In an attempt to gain further understanding of the difference in the molecular responses of tree species to hypoxia, the cloning and characterization of a nonsymbiotic Hb gene from sessile oak was undertaken. The analysis was further complemented by comparing the expression profile of the gene in two oak species with a contrasted response to flooding. The genus Quercus (oaks), which includes over 300 woody species, is widespread in the northern hemisphere, where it represents the dominant vegetation of temperate forests (Nixon, 1993).
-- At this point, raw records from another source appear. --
(* ===== verification/AmrPayload.v ===== *)
(** * AMR payloads: crates/siphon-rtp-codec/src/amr/mod.rs, payload.rs and rtp.rs

    RFC 4867 framing in both formats, twice: payload.rs reads and writes bit by bit
    into fresh vectors, rtp.rs works octet by octet in place on the packet path.
    [usize] positions are integers; octets keep their width, a left shift drops
    the bits shifted out. *)

From stdpp Require Import base list numbers option strings.
From Stdlib Require Import Lia ZArith.
From S2P Require Import Prelude Codec.

Open Scope Z_scope.

Abbreviation amr := (res CodecError).

(** ** amr/mod.rs: frame sizes and the octet-aligned table of contents *)

Definition AMRNB_SPEECH_BITS : list Z := [95; 103; 118; 134; 148; 159; 204; 244].
Definition AMRNB_SID_BITS : Z := 39.
Definition AMRWB_SPEECH_BITS : list Z := [132; 177; 253; 285; 317; 365; 397; 461; 477].
Definition AMRWB_SID_BITS : Z := 40.

Record Toc : Type := mkToc { to_follow : bool; to_frame_type : Z; to_quality_ok : bool }.

Definition from_octet (byte : Z) : Toc :=
  mkToc (negb (Z.land byte 0x80 =? 0)) (Z.land (Z.shiftr byte 3) 0x0F) (negb (Z.land byte 0x04 =? 0)).

Definition to_octet (t : Toc) : Z :=
  Z.lor (Z.lor (Z.shiftl (b2z (to_follow t)) 7) (Z.shiftl (Z.land (to_frame_type t) 0x0F) 3))
    (Z.shiftl (b2z (to_quality_ok t)) 2).

Record OctetAlignedHeader : Type := mkOctetAlignedHeader { oh_cmr : Z; oh_entries : list Toc; oh_data_offset : Z }.

(** The loop over table-of-contents octets: the entries and the index after them. *)
Fixpoint octet_tocs (fuel : nat) (payload : bytes) (index : Z) : amr (list Toc * Z) :=
  match fuel with
  | O => Panic
  | S fuel =>
      byte ← ok_or (get_at payload index) (Malformed "truncated AMR ToC");
      let toc := from_octet byte in
      if to_follow toc then
        '(tocs, index) ← octet_tocs fuel payload (index + 1);
        mret (toc :: tocs, index)
      else mret ([toc], index + 1)
  end.

Definition parse_octet_aligned (payload : bytes) : amr OctetAlignedHeader :=
  if len payload =? 0 then Err (Malformed "empty AMR payload") else
  b ← idx payload 0;
  '(entries, index) ← octet_tocs (S (length payload)) payload 1;
  mret (mkOctetAlignedHeader (Z.shiftr b 4) entries index).

(** ** amr/payload.rs: the bitwise codec *)

Definition amrwb_frame_bits (frame_type : Z) : option Z :=
  if (0 <=? frame_type) && (frame_type <=? 8) then get_at AMRWB_SPEECH_BITS frame_type
  else if frame_type =? 9 then Some AMRWB_SID_BITS
  else if (frame_type =? 14) || (frame_type =? 15) then Some 0
  else None.

Definition amrnb_frame_bits (frame_type : Z) : option Z :=
  if (0 <=? frame_type) && (frame_type <=? 7) then get_at AMRNB_SPEECH_BITS frame_type
  else if frame_type =? 8 then Some AMRNB_SID_BITS
  else if frame_type =? 15 then Some 0
  else None.

Record AmrFrame : Type := mkAmrFrame { af_frame_type : Z; af_quality_ok : bool; af_data : bytes }.
Record AmrPayload : Type := mkAmrPayload { pl_cmr : Z; pl_frames : list AmrFrame }.

Record BitReader : Type := mkBitReader { br_bytes : bytes; br_position : Z }.

(** One bit, and the reader after it. *)
Definition next_bit (r : BitReader) : amr (Z * BitReader) :=
  byte ← idx (br_bytes r) (br_position r / 8);
  mret (Z.land (Z.shiftr byte (7 - br_position r mod 8)) 1, mkBitReader (br_bytes r) (br_position r + 1)).

Fixpoint read_bits (count : nat) (r : BitReader) (value : Z) : amr (Z * BitReader) :=
  match count with
  | O => mret (value, r)
  | S count => '(b, r) ← next_bit r; read_bits count r (Z.lor (wrap 32 (Z.shiftl value 1)) b)
  end.

Definition read (r : BitReader) (count : Z) : amr (option (Z * BitReader)) :=
  if len (br_bytes r) * 8 <? br_position r + count then mret None
  else '(value, r) ← read_bits (Z.to_nat count) r 0; mret (Some (value, r)).

(** [out[index / 8] |= 1 << (7 - index % 8)] when the bit is set. *)
Definition or_bit (out : bytes) (index bit : Z) : amr bytes :=
  if bit =? 0 then mret out else
  b ← idx out (index / 8);
  set_at out (index / 8) (Z.lor b (Z.shiftl 1 (7 - index mod 8))).

Fixpoint read_into (count : nat) (r : BitReader) (out : bytes) (index : Z) : amr (bytes * BitReader) :=
  match count with
  | O => mret (out, r)
  | S count =>
      '(b, r) ← next_bit r;
      out ← or_bit out index b;
      read_into count r out (index + 1)
  end.

Definition read_to_bytes (r : BitReader) (count : Z) : amr (option (bytes * BitReader)) :=
  if len (br_bytes r) * 8 <? br_position r + count then mret None
  else '(out, r) ← read_into (Z.to_nat count) r (replicate (Z.to_nat (div_ceil count 8)) 0) 0; mret (Some (out, r)).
We decided to focus on the two predominant European oak species, pedunculate and sessile oak, to investigate the spatial and temporal expression patterns of Hb during the early response to hypoxia. The two species generally cohabit in forest ecosystems; however, sessile oak is found more frequently on well drained soils, whereas pedunculate oak can populate poorly drained sites where temporary waterlogging occurs (Lévy et al., 1992).